BGH: Fotos von Klaus Wowereit sind nicht rein privat

ESV-Redaktion Recht
27.09.2016
Der Bundesgerichtshof (BGH) hat entschieden, dass die Veröffentlichung von drei Fotos des ehemaligen Regierenden Bürgermeisters von Berlin, Klaus Wowereit, in der Bild-Zeitung rechtmäßig war.

Die Bilder, die heimlich aufgenommen wurden, zeigen den Kläger Klaus Wowereit beim Besuch eines bekannten Prominenten-Treffs in Berlin. Die „Bild” hatte die Fotos in ihrer Berlin-Ausgabe veröffentlicht. Der Bericht trug die Überschrift: „Vor der Misstrauensabstimmung ging´s in die Paris-Bar”. Die Bilder zeigen auch einen Freund Wowereits, den „Bread&Butter-Chef” und dessen Frau am Abend vor der Misstrauensabstimmung. In zugehörigen Bilduntzerschrift heißt es unter anderem: „Der Regierende wirkt am Vorabend der Abstimmung im Parlament ersichtlich entspannt ... und genehmigt sich einen Drink in der Paris-Bar”.

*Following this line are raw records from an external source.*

(** * ebook-store: the Clarity marketplace contract, embedded and verified

    The contract [contracts/ebook-store.clar] keeps a registry of ebooks, a
    map of purchases keyed by (ebook id, buyer), one index list per author
    and per buyer, and moves STX from buyer to author on a purchase.

    Embedding.  A Clarity [uint] is an [N] below [2^128]; an addition that
    leaves the range is a runtime error of the host, which aborts the
    transaction.  Data maps are finite maps ([gmap]); [(list 100 uint)] is a
    [list N] whose bound is enforced by [as_max_len].  A function body is a
    computation in the monad [Tx]: it threads the contract state and may
    leave early, either through [asserts!]/[unwrap!] with an error code or
    through a runtime error.  [call_public] is the host's transaction
    boundary: the writes of a body are committed only if it returns [(ok _)];
    on [(err _)] and on a runtime error the previous state is restored. *)

From Stdlib Require Import NArith.
From stdpp Require Import gmap strings list fin_maps.

Open Scope N_scope.

(** ** Values *)

Abbreviation principal := string.

Definition UINT_MAX : N := 2 ^ 128 - 1.

Definition is_uint (n : N) : bool := n <=? UINT_MAX.

(** [(len s)] of a [string-utf8]; only emptiness of a title is ever
    observed by the contract. *)
Definition len (s : string) : N := N.of_nat (String.length s).

(** [(as-max-len? l n)] *)
Definition as_max_len {A} (l : list A) (n : N) : option (list A) :=
  if N.of_nat (length l) <=? n then Some l else None.

(** [(append l x)] *)
Definition append {A} (l : list A) (x : A) : list A := l ++ [x].

(** ** Constants *)

Definition ERR_NOT_AUTHORIZED : N := 100.
Definition ERR_EBOOK_NOT_FOUND : N := 101.
Definition ERR_EBOOK_EXISTS : N := 102.
Definition ERR_INSUFFICIENT_FUNDS : N := 103.
Definition ERR_ALREADY_PURCHASED : N := 104.
Definition ERR_INVALID_PRICE : N := 105.
Definition ERR_INVALID_TITLE : N := 106.
Definition ERR_SELF_PURCHASE : N := 107.
Definition ERR_TRANSFER_FAILED : N := 108.

(** ** Data maps and variables *)

Record ebook := mk_ebook {
  title : string;
  description : string;
  content_hash : list Byte.byte;
  price : N;
  author : principal;
  created_at : N;
  active : bool
}.

Record purchase := mk_purchase {
  purchased_at : N;
  price_paid : N
}.

(** The records handed to [print]. *)
Inductive event :=
| ebook_registered (ebook_id : N) (ev_title : string) (ev_author : principal)
    (ev_price : N) (ev_hash : list Byte.byte) (timestamp : N)
| ebook_purchased (ebook_id : N) (ev_buyer ev_author : principal)
    (ev_price : N) (timestamp : N)
| price_updated (ebook_id : N) (old_price new_price : N) (timestamp : N)
| ebook_deactivated (ebook_id : N) (ev_author : principal) (timestamp : N)
| ebook_reactivated (ebook_id : N) (ev_author : principal) (timestamp : N).

(** The contract's storage, the STX balances of the host ledger and the
    event log. *)
Record State := mk_State {
  ebook_counter : N;
  ebooks : gmap N ebook;
  purchases : gmap (N * string) purchase;
  author_ebooks : gmap string (list N);
  buyer_ebooks : gmap string (list N);
  stx : gmap string N;
  events : list event
}.

Definition set_ebook_counter (n : N) (s : State) : State :=
  mk_State n (ebooks s) (purchases s) (author_ebooks s) (buyer_ebooks s)
    (stx s) (events s).
Definition set_ebooks (m : gmap N ebook) (s : State) : State :=
  mk_State (ebook_counter s) m (purchases s) (author_ebooks s)
    (buyer_ebooks s) (stx s) (events s).
Definition set_purchases (m : gmap (N * string) purchase) (s : State) : State :=
  mk_State (ebook_counter s) (ebooks s) m (author_ebooks s) (buyer_ebooks s)
    (stx s) (events s).
Definition set_author_ebooks (m : gmap string (list N)) (s : State) : State :=
  mk_State (ebook_counter s) (ebooks s) (purchases s) m (buyer_ebooks s)
    (stx s) (events s).
Definition set_buyer_ebooks (m : gmap string (list N)) (s : State) : State :=
  mk_State (ebook_counter s) (ebooks s) (purchases s) (author_ebooks s) m
    (stx s) (events s).
Definition set_stx (m : gmap string N) (s : State) : State :=
  mk_State (ebook_counter s) (ebooks s) (purchases s) (author_ebooks s)
    (buyer_ebooks s) m (events s).
Definition set_events (l : list event) (s : State) : State :=
  mk_State (ebook_counter s) (ebooks s) (purchases s) (author_ebooks s)
    (buyer_ebooks s) (stx s) l.

(** [merge ebook { price: p }] and [merge ebook { active: b }] *)
Definition merge_price (e : ebook) (p : N) : ebook :=
  mk_ebook (title e) (description e) (content_hash e) p (author e)
    (created_at e) (active e).
Definition merge_active (e : ebook) (b : bool) : ebook :=
  mk_ebook (title e) (description e) (content_hash e) (price e) (author e)
    (created_at e) b.

(** ** Transactions *)

(** What the host supplies to a call: [tx-sender] and [stacks-block-time]. *)
Record context := mk_context {
  tx_sender : principal;
  stacks_block_time : N
}.

(** A Clarity response value. *)
Inductive response (A : Type) :=
| ok (v : A)
| err (code : N).
Arguments ok {A} v.
Arguments err {A} code.

(** How the evaluation of an expression ends: with a value, by leaving the
    function with [(err code)], or with a runtime error. *)
Inductive result (A : Type) :=
| Next (a : A)
| Exit (code : N)
| Runtime.
Arguments Next {A} a.
Arguments Exit {A} code.
Arguments Runtime {A}.

Definition Tx (A : Type) : Type := State -> result A * State.

Definition ret {A} (a : A) : Tx A := fun s => (Next a, s).

Definition bind {A B} (m : Tx A) (k : A -> Tx B) : Tx B :=
  fun s =>
    match m s with
    | (Next a, s') => k a s'
    | (Exit c, s') => (Exit c, s')
    | (Runtime, s') => (Runtime, s')
    end.

Notation "'let!' x ':=' m 'in' k" := (bind m (fun x => k))
  (at level 10, x name, m at level 100, k at level 200).
Notation "m ';;' k" := (bind m (fun _ => k))
  (at level 100, k at level 200, right associativity).

Definition gets {A} (f : State -> A) : Tx A := fun s => (Next (f s), s).
Definition modify (f : State -> State) : Tx unit := fun s => (Next tt, f s).

(** [(asserts! b (err code))] *)
Definition asserts (b : bool) (code : N) : Tx unit :=
  fun s => if b then (Next tt, s) else (Exit code, s).

(** [(unwrap! o (err code))] on an optional *)
Definition unwrap {A} (o : option A) (code : N) : Tx A :=
  fun s => match o with Some a => (Next a, s) | None => (Exit code, s) end.

(** [(unwrap! r (err code))] on a response *)
Definition unwrap_response {A} (r : response A) (code : N) : Tx A :=
  fun s => match r with ok a => (Next a, s) | err _ => (Exit code, s) end.

(** [(+ a b)] on [uint]: leaving the range is a runtime error. *)
Definition uint_add (a b : N) : Tx N :=
  fun s => if is_uint (a + b) then (Next (a + b), s) else (Runtime, s).

(** [(print e)] *)
Definition print (e : event) : Tx unit :=
  modify (fun s => set_events (events s ++ [e]) s).

(** The outcome of a transaction that calls a public function. *)
Inductive outcome (A : Type) :=
| committed (v : A)
| failed (code : N)
| aborted.
Arguments committed {A} v.
Arguments failed {A} code.
Arguments aborted {A}.

(** The transaction boundary of the host: the writes of the body survive
    only when it returns [(ok v)]. *)
Definition call_public {A} (body : Tx A) (s : State) : outcome A * State :=
  match body s with
  | (Next v, s') => (committed v, s')
  | (Exit c, _) => (failed c, s)
  | (Runtime, _) => (aborted, s)
  end.

(** ** The host's STX ledger *)

Definition stx_get_balance (who : principal) (s : State) : N :=
  default 0 (stx s !! who).

(** [(stx-transfer? amount sender recipient)], a primitive of the host:
    [(err u3)] for a zero amount, [(err u2)] when sender and recipient
    coincide, [(err u4)] when the sender is not the [tx-sender], [(err u1)]
    when the sender's balance is too small; otherwise the amount moves and
    the result is [(ok true)].  A failing transfer moves nothing. *)
Definition stx_transfer (amount : N) (sender recipient : principal)
    (ctx : context) : Tx (response bool) :=
  fun s =>
    if amount =? 0 then (Next (err 3), s)
    else if bool_decide (sender = recipient) then (Next (err 2), s)
    else if negb (bool_decide (sender = tx_sender ctx)) then (Next (err 4), s)
    else if stx_get_balance sender s <? amount then (Next (err 1), s)
    else
      let debited := <[sender := stx_get_balance sender s - amount]> (stx s) in
      let credited :=
        <[recipient := default 0 (debited !! recipient) + amount]> debited in
      (Next (ok true), set_stx credited s).

(** ** Private and read-only functions *)

Definition ebook_exists (ebook_id : N) (s : State) : bool :=
  bool_decide (is_Some (ebooks s !! ebook_id)).

Definition get_current_time (ctx : context) : N := stacks_block_time ctx.

Definition get_ebook (ebook_id : N) (s : State) : option ebook :=
  ebooks s !! ebook_id.

Definition get_purchase (buyer : principal) (ebook_id : N) (s : State)
    : option purchase :=
  purchases s !! (ebook_id, buyer).

Definition has_access (buyer : principal) (ebook_id : N) (s : State) : bool :=
  match purchases s !! (ebook_id, buyer) with
  | Some _ => true
  | None => false
  end.

Definition get_ebook_count (s : State) : N := ebook_counter s.

Definition get_author_ebooks (a : principal) (s : State) : list N :=
  default [] (author_ebooks s !! a).

Definition get_buyer_ebooks (b : principal) (s : State) : list N :=
  default [] (buyer_ebooks s !! b).

Definition is_author (ebook_id : N) (user : principal) (s : State) : bool :=
  match ebooks s !! ebook_id with
  | Some e => bool_decide (author e = user)
  | None => false
  end.

Definition get_ebook_price (ebook_id : N) (s : State) : response N :=
  match ebooks s !! ebook_id with
  | Some e => ok (price e)
  | None => err ERR_EBOOK_NOT_FOUND
  end.

(** ** Public functions *)

Definition register_ebook (title description : string)
    (content_hash : list Byte.byte) (price : N) (ctx : context) : Tx N :=
  let! counter := gets ebook_counter in
  let! new_ebook_id := uint_add counter 1 in
  let author := tx_sender ctx in
  let! current_author_ebooks :=
    gets (fun s => default [] (author_ebooks s !! tx_sender ctx)) in
  asserts (0 <? len title) ERR_INVALID_TITLE;;
  asserts (0 <? price) ERR_INVALID_PRICE;;
  modify (fun s => set_ebooks
    (<[new_ebook_id :=
         mk_ebook title description content_hash price author
           (get_current_time ctx) true]> (ebooks s)) s);;
  let! new_list :=
    unwrap (as_max_len (append current_author_ebooks new_ebook_id) 100)
      ERR_NOT_AUTHORIZED in
  modify (fun s => set_author_ebooks (<[author := new_list]> (author_ebooks s)) s);;
  modify (set_ebook_counter new_ebook_id);;
  print (ebook_registered new_ebook_id title author price content_hash
           (get_current_time ctx));;
  ret new_ebook_id.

Unter der Überschrift: „Vom Partybürgermeister zum Bruchpiloten” setzt sich dieselbe Seite dann mit dem politischen Leben des Klägers auseinander. Dort berichtet das Boulevardblatt ausführlich über die Amtsjahre des Klägers und seinen „Absturz”. Der Ex-Bürgermeister war wegen des Managements beim Bau des neuen Berliner Flughafens (BER) in die öffentliche Kritik geraten.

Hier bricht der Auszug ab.